I've seen office workflows sped up by 20X or more with a little 1-2-3 or Excel macro hacking. Everyday minor miracles to the people who previously slaved at manually munging data. A student intern spends a few hours one day on macros, and the office staff each save three hours every day for years to come.

The spreadsheet has always and will always be the killer app of the PC.


Last time I used excel it was a Dev environment. Some menu option opened up Visual Basic for Applications with a full IDE. Is it no longer like that ?


By development environment, I mean something like ruby or java and the toolchain around that.


"If you have been doing programming in excel for the past 20 years then you are simply a fool - sorry."

You've got to be kidding! Excel programmers rarely worry about the next paycheck.
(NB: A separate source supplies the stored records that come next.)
(* ===== verification/Blocks.v ===== *)
(** The buffer cache as log.c and fs.c use it.

    [cinv p P H s]: process [p] runs alone in the cache, holding the buffers [H]
    (locked, one reference each); the blocks [P] are pinned by the log (one
    reference each).  The rules say what bread(), brelse(), bwrite(), bpin() and
    bunpin() do to [P], [H], the logical blocks [view] and the disk. *)

From S2P Require Import Prelude Mem Layout Kalloc State Sched Ring Bio BioProofs.

Definition pinned (P : list Z) (b : buf) : bool := bool_decide (b_dev b = ROOTDEV ∧ b_blockno b ∈ P).

Record cinv (p : nat) (P : list Z) (H : list nat) (s : K) : Prop := {
  ci_bc : ∃ l, bc l s;
  ci_cur : cur s = Some p;
  ci_held : held s = [];
  ci_hand i : i ∈ H → (i < 30)%nat ∧ b_dev (buf_at i s) = ROOTDEV ∧ b_valid (buf_at i s) = true ∧ b_pid (buf_at i s) = pid_of p s;
  ci_lock i : (i < 30)%nat → b_locked (buf_at i s) = bool_decide (i ∈ H);
  ci_ref i : (i < 30)%nat → b_refcnt (buf_at i s) = b2z (bool_decide (i ∈ H)) + b2z (pinned P (buf_at i s));
  ci_pin b : b ∈ P → ∃ i, (i < 30)%nat ∧ is_buf ROOTDEV b (buf_at i s) = true ∧ b_valid (buf_at i s) = true;
  ci_nodup : NoDup P ∧ NoDup H;
}.

(** the buffers held, by the block they hold *)
Definition holds (s : K) (i : nat) (bn : Z) : Prop := b_blockno (buf_at i s) = bn.

Lemma b2z_range b : 0 ≤ b2z b ≤ 1.
Proof. destruct b; simpl; lia. Qed.

Section Rules.
Context (p : nat) (P : list Z) (H : list nat) (s : K) (HC : cinv p P H s).

Lemma hand_view i : i ∈ H → view s (b_blockno (buf_at i s)) = b_data (buf_at i s).
Proof using HC.
  intros Hi. destruct (ci_bc _ _ _ _ HC) as [l HB]. destruct (ci_hand _ _ _ _ HC i Hi) as (Hlt & Hd & Hv & _).
  unfold view. rewrite (hit_unique l s HB ROOTDEV _ i); [by rewrite Hv|done|done|]. apply is_buf_eq. done.
Qed.

(** a block that is neither pinned nor held is on disk as it reads *)
Lemma clean_view bn : bn ∉ P → (∀ i, i ∈ H → b_blockno (buf_at i s) ≠ bn) → view s bn = blk s bn.
Proof using HC.
  intros HP Hh. destruct (ci_bc _ _ _ _ HC) as [l HB]. unfold view.
  destruct (hit s ROOTDEV bn) as [i|] eqn:E; [|done]. destruct (hit_Some l s HB _ _ _ E) as [Hi Hb].
  apply is_buf_eq in Hb as [Hd Hbn]. destruct (b_valid (buf_at i s)) eqn:Hv; [|done]. rewrite <- Hbn.
  apply (bc_clean _ _ HB i Hi); [|done]. rewrite (ci_ref _ _ _ _ HC i Hi).
  rewrite bool_decide_false by (intros Hin; by apply (Hh i)). unfold pinned.
  rewrite bool_decide_false; [done|]. rewrite Hbn. tauto.
Qed.

(** every buffer in use is held or pinned *)
Lemma free_buf : (length P + length H < 30)%nat → ∃ i, (i < 30)%nat ∧ b_refcnt (buf_at i s) = 0.
Proof using HC.
  intros Hlen. destruct (ci_bc _ _ _ _ HC) as [l HB].
  destruct (decide (Exists (λ i, b_refcnt (buf_at i s) = 0) (seq 0 30))) as [He|Hn].
  { apply Exists_exists in He as (i & Hi & Hr). apply elem_of_seq in Hi. exists i. split; [lia|done]. }
  exfalso. apply not_Exists_Forall in Hn; [|intros i; apply _]. rewrite Forall_forall in Hn.
  (* the unheld buffers are pinned, with distinct blocks *)
  set (U := filter (λ i, i ∉ H) (seq 0 30)).
  assert ((λ i, b_blockno (buf_at i s)) <$> U ⊆+ P) as Hsub.
  { apply NoDup_submseteq.
    - apply NoDup_fmap_2_strong; [|apply NoDup_filter, NoDup_seq].
      assert (∀ i, i ∈ U → (i < 30)%nat ∧ b_dev (buf_at i s) = ROOTDEV) as HU.
      { intros i [Hin Hi%elem_of_seq]%list_elem_of_filter. assert (i < 30)%nat as Hlt by lia. split; [done|].
        pose proof (ci_ref _ _ _ _ HC i Hlt) as Hr. rewrite bool_decide_false in Hr by done.
        unfold pinned in Hr. case_bool_decide as Hp; [tauto|]. destruct (Hn i); [apply elem_of_seq; lia|done]. }
      intros i j Hi Hj E. destruct (HU i Hi) as [? E1], (HU j Hj) as [? E2].
      apply (bc_uniq _ _ HB); [done..|by rewrite E1|congruence|done].
    - intros b (i & -> & [Hin Hi%elem_of_seq]%list_elem_of_filter)%list_elem_of_fmap. assert (i < 30)%nat as Hlt by lia.
      pose proof (ci_ref _ _ _ _ HC i Hlt) as Hr. rewrite bool_decide_false in Hr by done.
      unfold pinned in Hr. case_bool_decide as Hp; [tauto|]. destruct (Hn i); [apply elem_of_seq; lia|done]. }
  apply submseteq_length in Hsub. rewrite length_fmap in Hsub.
  assert (seq 0 30 ⊆+ U ++ H) as Hsub2.
  { apply NoDup_submseteq; [apply NoDup_seq|]. intros i Hi. destruct (decide (i ∈ H)); [set_solver|].
    apply elem_of_app. left. apply list_elem_of_filter. done. }
  apply submseteq_length in Hsub2. rewrite length_app, length_seq in Hsub2. lia.
Qed.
Programming in Excel may not be the most invigorating intellectual pursuit but it's a helluva steady job - there's always something that needs fixing!


> If you have been doing programming in excel for the past 20 years then you are simply a fool - sorry.

Please don't post acerbic dismissals to HN. It lowers the quality of discourse here, whether your point is right or wrong.


I remember tweaking Excel input 'system' and decorate a spreadsheet with additional hints and checks so I can go furiously fast on a very large input-operator level task.

There's potential here.


This stencila thing seems to be a marriage of the two: you enter your data in a spreadsheet type environment, and then you can write a reactive document backed by that data.